This week I was back at Open Data Hong Kong talking about the Open Data Index and encouraging folk to take part in the 2015 census. My slides are over on FigShare and embedded below, and here I’ll give a basic outline of what I was talking about: how Hong Kong gets a bum deal, how Hong Kong deserves a bad rap and how improvements in machine readability are still set back by lack of Open licensing for all Hong Kong’s ‘public sector information’.
Primarily, this was an introduction to the Open Data Index (ODI). Each year the Open Knowledge Foundation (OKFN) conducts a survey (the census) of a great many countries and attempts to rank them based on the ‘openness’ of several key public datasets.
In 2014, the UK was number 1 and Hong Kong was down at joint 54 – which sounds about right. Hong Kong has secrecy embedded in its bureaucracy, evidenced by it scoring very highly on another index – the Financial Secrecy Index. Further, there is little democratic accountability in Hong Kong – partly fuelled by fear of the poor dominating a representative system, a problem that is exacerbated by Hong Kong’s world-class score on the Gini Index.
Despite this grumbling about Hong Kong’s inherent inequality, secrecy and cronyist elitism, I did bring up that it does get a bit of a bum deal on the ODI due to it not quite fitting with the idea of a ‘country’ according to OKFN.

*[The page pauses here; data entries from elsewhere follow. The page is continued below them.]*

(* ===== verification/PixelEmFile.v ===== *)
(** * Running the energy model

    Each operation on the state of [PixelEmSpec]: an entry is updated, a text is
    applied, tables are copied. What reading the file shows, what writing to it
    does, and that a profile that was read once restores the powers when it is
    written, whatever was written in between. *)

From Stdlib Require Import Sorted Ascii.
From S2P Require Import Prelude PixelEm PixelEmText PixelEmSpec.

Section Run.
Context (firsts : list nat).
Implicit Types (pcs bcs : list clone) (fr : blocks) (s : em).

Lemma clone_in l i c bl : l !! i = Some c -> flat_map clone_blocks l ⊆ bl -> (c_ptr c, BDomain (c_domain c)) ∈ bl /\ (c_tab c, BTable (c_table c)) ∈ bl.
Proof.
  intros H Hs. destruct (clones_split l i c c H) as (r & E & _). assert (forall x, x ∈ clone_blocks c -> x ∈ bl) as Hin by (intros x Hx; apply Hs; rewrite E; apply elem_of_app; by left).
  split; apply Hin; [by left|right; by left].
Qed.

Lemma holds_pcs pcs bcs fr s : holds firsts pcs bcs fr s -> flat_map clone_blocks pcs ⊆ arrays firsts pcs bcs s ++ flat_map clone_blocks pcs ++ flat_map clone_blocks bcs ++ fr.
Proof. intros _ x Hx. rewrite !elem_of_app. auto. Qed.

(** ** An entry *)

Lemma wp_find_opp t freq : forall l2 l1 fuel s (Q : Z -> em -> Prop), t = l1 ++ l2 -> (length l2 < fuel)%nat -> Q (Z.of_nat (length l1 + opp_index freq l2)) s ->
  wp (find_opp fuel t (Z.of_nat (length t)) freq (Z.of_nat (length l1))) Q s.
Proof.
  induction l2 as [|p l2 IH]; intros l1 fuel s Q E Hf HQ; (destruct fuel as [|fuel]; [simpl in Hf; lia|]); cbn [find_opp].
  - rewrite E, app_nil_r, Z.ltb_irrefl. simpl in HQ. rewrite Nat.add_0_r in HQ. by apply wp_ret.
  - destruct (Z.ltb_spec (Z.of_nat (length l1)) (Z.of_nat (length t))) as [_|Hl]; [|rewrite E, length_app in Hl; simpl in Hl; lia]. apply wp_bind.
    eapply wp_idx; [lia|rewrite Nat2Z.id, E; by apply list_lookup_middle|]. cbn [opp_index] in HQ. destruct (freq <=? frequency p).
    + rewrite Nat.add_0_r in HQ. by apply wp_ret.
    + replace (Z.of_nat (length l1) + 1) with (Z.of_nat (length (l1 ++ [p]))) by (rewrite length_app; simpl; lia). apply IH; [by rewrite <- app_assoc|simpl in Hf; lia|].
      rewrite length_app. simpl. by replace (length l1 + 1 + opp_index freq l2)%nat with (length l1 + S (opp_index freq l2))%nat by lia.
Qed.
(** The other variables do not matter. *)
Lemma holds_vars l p b s s' : holds l p b fr s -> m_heap s' = m_heap s -> m_next s' = m_next s -> cpu_to_em_pd s' = cpu_to_em_pd s -> em_pd_to_cpu s' = em_pd_to_cpu s -> em_pds s' = em_pds s ->
  em_pds_backup s' = em_pds_backup s -> pixel_em_num_cpu_pds s' = pixel_em_num_cpu_pds s -> pixel_em_max_cpu s' = pixel_em_max_cpu s -> holds l p b fr s'.
Proof.
  intros [] E1 E2 E3 E4 E5 E6 E7 E8. split; [|by rewrite E7|by rewrite E8|done|done|done|done|by rewrite E8]. unfold arrays. rewrite E3, E4, E5, E6, E8. by eapply owns_vars.
Qed.

(** C25. With a device-tree profile that stays inside the tables, or none: a probe that
    fails, wherever memory ends or the framework refuses, has freed every block and
    forgotten every pointer, and publishes nothing; a probe that succeeds holds a clone
    and a default of each domain of the kernel, both with the powers of the
    device-tree profile, if there is one and no allocation was refused, and has
    published the array. The kernel's own domains are untouched either way. *)
Theorem probe_clones_or_nothing dt folder_ok file_ok s : idle s -> platform_dev s = false -> sysfs_em_pd_lock s = false -> dt_safe dt ->
  wp (pixel_em_drv_probe nr_cpu_ids cpu_possible_mask em_cpu_get dt folder_ok file_ok) (fun r s' =>
    (r < 0 /\ idle s' /\ m_heap s' = m_heap s /\ vendor_sched_cpu_to_em_pd s' = vendor_sched_cpu_to_em_pd s /\ exynos_cpu_cooling_cpu_to_em_pd s' = exynos_cpu_cooling_cpu_to_em_pd s) \/
    (r = 0 /\ vendor_sched_cpu_to_em_pd s' = cpu_to_em_pd s' /\ exynos_cpu_cooling_cpu_to_em_pd s' = cpu_to_em_pd s' /\ sysfs_em_pd_lock s' = false /\ platform_dev s' = true /\
     exists l pcs bcs, layout (S nr_cpu_ids) cpu_possible_mask = Some l /\ holds l pcs bcs fr s' /\ (c_span <$> pcs) = (c_span ∘ kd <$> l) /\ set_up dt (false ∈ m_mem s) l (c_table <$> pcs) /\ (c_table <$> bcs) = (c_table <$> pcs))) s.
Proof.
  intros Hi Hd Hlk Hdt. unfold pixel_em_drv_probe. apply wp_bind. apply wp_shrinks; [exact shrinks_layout|]. eapply wp_init_layout; [exact Hi| | |].
  - intros _ _. destruct (Z.ltb_spec (- EPROBE_DEFER) 0) as [Hr|]; [|done]. eapply (wp_give_up [] [] [] []); [|exact Hi|done|done|intros; by left].
    destruct Hi. split; rewrite ?id_cpu0, ?id_first0, ?id_pds0, ?id_backup0; done.
  - intros cs fs pds bks s1 H1 Eo _. destruct (outside_parts _ _ Eo) as (_ & Ed & Ev & Ee). destruct (Z.ltb_spec (- ENOMEM) 0) as [Hr|]; [|done].
    eapply wp_give_up; [exact H1|exact Hi|congruence|done|]. intros s2 ? ? ? ?. left. repeat (split; [done|]). split; congruence.
  - intros l p b s1 El Hc H1 Em Eo Hmem. destruct (outside_parts _ _ Eo) as (Elk & Ed & Ev & Ee). cbn [Z.ltb Z.compare]. apply wp_bind. eapply wp_profile; [exact Hdt|exact El|exact Hc|exact H1|exact Em|].
    intros p' b' s2 H2 V2 Esh Hset Etab. destruct (outside_parts _ _ (outside_vars _ _ V2)) as (Elk2 & Ed2 & Ev2 & Ee2).
    assert (Hbad : forall s3, holds l p' b' fr s3 -> platform_dev s3 = false -> vendor_sched_cpu_to_em_pd s3 = vendor_sched_cpu_to_em_pd s -> exynos_cpu_cooling_cpu_to_em_pd s3 = exynos_cpu_cooling_cpu_to_em_pd s ->
      forall Q : Z -> em -> Prop, (forall r s', r < 0 /\ idle s' /\ m_heap s' = m_heap s /\ vendor_sched_cpu_to_em_pd s' = vendor_sched_cpu_to_em_pd s /\ exynos_cpu_cooling_cpu_to_em_pd s' = exynos_cpu_cooling_cpu_to_em_pd s -> Q r s') ->
      wp (do! pixel_em_drv_undo_probe in kret (- EINVAL)) Q s3).
    { intros s3 H3 Ed3 Ev3 Ee3 Q HQ. destruct (holds_partial _ _ _ _ H3) as (cs & fs & Hp). eapply wp_give_up; [exact Hp|exact Hi|done|done|]. intros s4 ? ? ? ?. apply HQ. repeat (split; [done|]). split; congruence. }
    assert (Hfold : holds l p' b' fr (s2 <| primary_sysfs_folder := true |>)) by (by eapply holds_vars).
    apply wp_bind. unfold pixel_em_initialize_sysfs_nodes. apply wp_bind, wp_get. destruct (primary_sysfs_folder s2).
    { apply wp_ret. apply Hbad; [done|congruence..|]. intros. by left. }
    destruct folder_ok; cbn [negb]; [|apply wp_ret, Hbad; [done|congruence..|intros; by left]]. apply wp_bind, wp_mod.
    destruct file_ok; cbn [negb]; apply wp_ret; [|apply Hbad; [done|simpl; congruence..|intros; by left]].
    apply wp_bind, wp_mod, wp_bind, wp_mod, wp_bind, wp_mod, wp_ret. right. simpl. repeat (split; [done|]). split; [congruence|]. split; [done|].
    exists l, p', b'. split; [done|]. split; [|split; [|split; [|done]]].
    + by eapply holds_vars.
    + rewrite (shapes_spans _ _ Esh), (strips_spans _ _ (cloned_strip _ _ _ _ Hc)). by rewrite <- list_fmap_compose.
    + destruct dt as [t|]; [|done]. destruct Hset as [|[Hg ?]]; [by left|]. right. split; [|done]. by eapply refused_in.
Qed.

(** Removing the driver frees its defaults and the list of first cpus, and
    nothing that it has published: the array of the cpus and every clone that it
    leads to are as they were, and so are the kernel's domains. *)
Theorem remove_keeps_shared l pcs bcs s : holds l pcs bcs fr s -> platform_dev s = true ->
  wp pixel_em_drv_remove (fun r s' => r = 0 /\ platform_dev s' = false /\ idle_pointers s' /\ vendor_sched_cpu_to_em_pd s' = vendor_sched_cpu_to_em_pd s /\
    exynos_cpu_cooling_cpu_to_em_pd s' = exynos_cpu_cooling_cpu_to_em_pd s /\
    owns s' ((cpu_to_em_pd s, BPtrs (cpu_ptrs (pixel_em_max_cpu s) pcs)) :: (em_pds s, BPtrs (c_ptr <$> pcs)) :: flat_map clone_blocks pcs ++ fr)) s.
Proof.
  intros H Hd. pose proof (hl_owns _ _ _ _ _ H) as Ho. unfold arrays in Ho. unfold pixel_em_drv_remove, pixel_em_drv_undo_probe, pixel_em_clean_up_sysfs_nodes.
  apply wp_bind, wp_bind, wp_mod, wp_bind, wp_get, wp_bind. simpl. rewrite Hd. apply wp_ret, wp_bind.
  set (shared := (cpu_to_em_pd s, BPtrs (cpu_ptrs (pixel_em_max_cpu s) pcs)) :: (em_pds s, BPtrs (c_ptr <$> pcs)) :: flat_map clone_blocks pcs ++ fr) in *.
  eapply (wp_kfree _ (BInts (Z.of_nat <$> l)) ((em_pds_backup s, BPtrs (c_ptr <$> bcs)) :: flat_map clone_blocks bcs ++ shared)).
  { assert (owns s ((em_pd_to_cpu s, BInts (Z.of_nat <$> l)) :: (em_pds_backup s, BPtrs (c_ptr <$> bcs)) :: flat_map clone_blocks bcs ++ shared)) as H' by (unfold shared; same_blocks Ho). by eapply (owns_vars s). }
  intros s1 H1 V1. apply wp_bind, wp_mod, wp_bind. assert (Hb : em_pds_backup s <> 0) by (eapply owns_nonzero; [exact H1|by left]). simpl in V1.
  eapply (wp_free_pds _ (slots bcs 0) shared).
  - rewrite slots_ptrs, slots_blocks, arr_some by done. cbn [replicate]. rewrite app_nil_r. eapply owns_vars; [exact H1|done|done].
  - done.
  - intros _. rewrite slots_length, Nat.add_0_r, (Forall2_length _ _ _ (hl_backup _ _ _ _ _ H)), <- (hl_num _ _ _ _ _ H). simpl. by rewrite V1.
  - intros s2 H2 V2. apply wp_mod, wp_ret. split; [done|]. split; [done|]. split; [split; [done|split; [simpl; by rewrite V2|done]]|]. split; [rewrite V2; simpl; by rewrite V1|]. split; [rewrite V2; simpl; by rewrite V1|].
    eapply owns_vars; [exact H2|done|done].
Qed.
End Init.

For example, Hong Kong doesn’t use post codes and so it scores zero points for that whole section. Other countries suffer from this too e.g. Burkina Faso which although it is much larger in area than Hong Kong is not much larger in population – it similarly, presumably, does not need an advanced mail sorting system.

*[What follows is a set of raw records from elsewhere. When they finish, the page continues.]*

(** * EcoTrack waste-diversion tracker: a shallow embedding of [app.py]

    The development follows the layout of the source file:
    - numbers, errors and data frames (the fragment of pandas that the
      program uses);
    - the helper functions [load_data], [save_entry], [get_waste_advice];
    - the computations of the dashboard, analyst and gamification pages.

    Conventions of the model.
    - A finite number is a rational; infinities and NaN are kept, because
      the program produces them (a division by a zero column entry).
    - The column sums and the scalar arithmetic of the dashboard and
      gamification pages are machine arithmetic: 64-bit integers that wrap
      around, and binary64 with every result rounded to nearest, in
      numpy's order of summation.  There a last bit decides a level or a
      branch.  The element-wise column arithmetic of the analyst page and
      the regression stay in exact rationals.
    - A calendar date is a day number; [today] stands for
      [datetime.now().date()].
    - A string is a sequence of code points below 256.
    - The CSV file either cannot be parsed or denotes a table; writing a
      table succeeds, and reading it back is lossless. *)

From Stdlib Require Import ZArith QArith Qround Qabs Qpower.
From Stdlib Require Import List Permutation String Ascii Bool.
From Stdlib Require Import Lia Lqa Setoid Morphisms.
Import ListNotations.

(* ================================================================== *)
(** ** Numbers *)

Inductive float : Type :=
| Fin (q : Q)
| PInf
| NInf
| NaN.
(** The globals the game logic reads or writes.  The camera, the meshes and
    the floor are written once by [SetupScene] and never read again. *)
Record World := mkWorld {
  marbles : list Marble;                 (* Marble marbles[kMaxMarbles] *)
  blocks : list (list IModel);           (* IModel* blocks[2][kNumBlocksPerRow] *)
  blockStates : list (list BlockState);  (* BlockState blockStates[2][kNumBlocksPerRow] *)
  gameOverText : bool;                   (* gameOverText's visibility *)
  currentState : GameState;
  engineRunning : bool                   (* engine->IsRunning() *)
}.

(** Array reads. *)
Definition marble (s : World) (i : nat) : Marble := marbles s !!! i.
Definition block (s : World) (row j : nat) : IModel := (blocks s !!! row) !!! j.
Definition blockState (s : World) (row j : nat) : BlockState :=
  (blockStates s !!! row) !!! j.

(** Array writes: [onMarble i f] runs [f] on [marbles[i]] in place, and so
    on.  The indices of the source are always in range; out of range the
    model leaves the array as it is. *)
Definition onMarble (i : nat) (f : Marble → Marble) (s : World) : World :=
  mkWorld (alter f i (marbles s)) (blocks s) (blockStates s)
          (gameOverText s) (currentState s) (engineRunning s).
Definition onBlock (row j : nat) (f : IModel → IModel) (s : World) : World :=
  mkWorld (marbles s) (alter (alter f j) row (blocks s)) (blockStates s)
          (gameOverText s) (currentState s) (engineRunning s).
Definition setBlockState (row j : nat) (v : BlockState) (s : World) : World :=
  mkWorld (marbles s) (blocks s) (alter (alter (λ _, v) j) row (blockStates s))
          (gameOverText s) (currentState s) (engineRunning s).
Definition setGameOverText (v : bool) (s : World) : World :=
  mkWorld (marbles s) (blocks s) (blockStates s) v (currentState s) (engineRunning s).
Definition setCurrentState (p : GameState) (s : World) : World :=
  mkWorld (marbles s) (blocks s) (blockStates s) (gameOverText s) p (engineRunning s).
Definition Stop (s : World) : World :=
  mkWorld (marbles s) (blocks s) (blockStates s) (gameOverText s) (currentState s) false.

Definition onModel (f : IModel → IModel) (m : Marble) : Marble :=
  mkMarble (f (model m)) (active m).
Definition setActive (b : bool) (m : Marble) : Marble := mkMarble (model m) b.

(** [for (int i = 0; i < n; i++) body(i);] for a body that never leaves
    the loop. *)
Definition for_each {S : Type} (n : nat) (body : nat → S → S) (s : S) : S :=
  foldl (λ acc i, body i acc) s (seq 0 n).

(** ** Input: what [engine->KeyHit] answers in one frame *)

Inductive EKeyCode := Key_Space | Key_0 | Key_Escape.

Record Keys := mkKeys { space : bool; zero : bool; escape : bool }.

Definition KeyHit (k : Keys) (c : EKeyCode) : bool :=
  match c with
  | Key_Space => space k
  | Key_0 => zero k
  | Key_Escape => escape k
  end.

(** ** The functions of the game *)

(** Where block [i] of row [row] stands. *)
Definition gridX (i : nat) : Q := inject_Z (Z.of_nat i) * kBlockWidth - 5.
Definition gridZ (row : nat) : Q := inject_Z (Z.of_nat row) * 5 + 10.

Definition SetupScene : World :=
  mkWorld
    (map (λ _, mkMarble (SetVisible false (CreateModel 0 0 0)) false) (seq 0 kMaxMarbles))
    (map (λ row, map (λ i, CreateModel (gridX i) 0 (gridZ row)) (seq 0 kNumBlocksPerRow))
         (seq 0 kNumRows))
    (map (λ _, map (λ _, NORMAL) (seq 0 kNumBlocksPerRow)) (seq 0 kNumRows))
    false MENU true.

This applies to the Transport Timetable data for Hong Kong too (see slides). The timetable data intended by the ODI is national level transport – like getting a bus from London to Glasgow or San Diego to San Francisco. For those highly scheduled, relatively infrequent, long distances between short stops types of journeys, the ODI expects governments to provide timetables of arrival and departure at each stop. That, I can totally get behind.
However, the ODI states that it’s not interested in metropolitan scale journeys – probably because city journeys are incredibly frequent, relatively short, and prone to generalised scheduling like ‘every 20 minutes’. The problem for Hong Kong is that almost all its transport is metropolitan scale ‘every 2 minutes’ transport – partly because Hong Kong is very much like one enormous sprawling city. And so the Hong Kong government doesn’t provide enough detail about time scheduling (some buses ‘leave when full!’), a problem that is forgivable for the same situation in other countries, but it still loses all the points for that section in the index.
Another entry I looked at in some detail was the budget (future, predicted spending). This year, for the first time, Hong Kong released its budget data for the year ahead in CSV format! Indeed, ODHK held a popular and successful ‘budget hackathon‘ event at the time.
This development follows a trend in improvements for the budget data – in 2013 Hong Kong ranked 34 in this category, 2014 brought it up to rank 20 and hopefully the new machine readable format will bring Hong Kong up even further.
One thing that will still hold Hong Kong back though is lack of ‘Open’ licensing. Hong Kong considers this data ‘public sector information’ (PSI) but not ‘Open data’ in the sense meant by OKFN and Open enthusiasts worldwide. There are a great many restrictions added to all Hong Kong PSI datasets that can range from disallowing much commercial use (thwarting the startup sector of Hong Kong) to a Chinese-style vague ‘catch-all’ of ‘we can revoke usage rights at any time if we find it “inappropriate“‘.
My point to end-on was that anyone can submit answers to the census and to really try to encourage the ODHK community to get involved with this process. You don’t need to fill out all sections, just one is a help. And you don’t need to worry about getting it ‘wrong’ because the submissions are peer reviewed afterwards by experts than can follow up on the evidence you provide and double check that you’ve interpreted it in keeping with the OKFN spirit. So go on – check it out!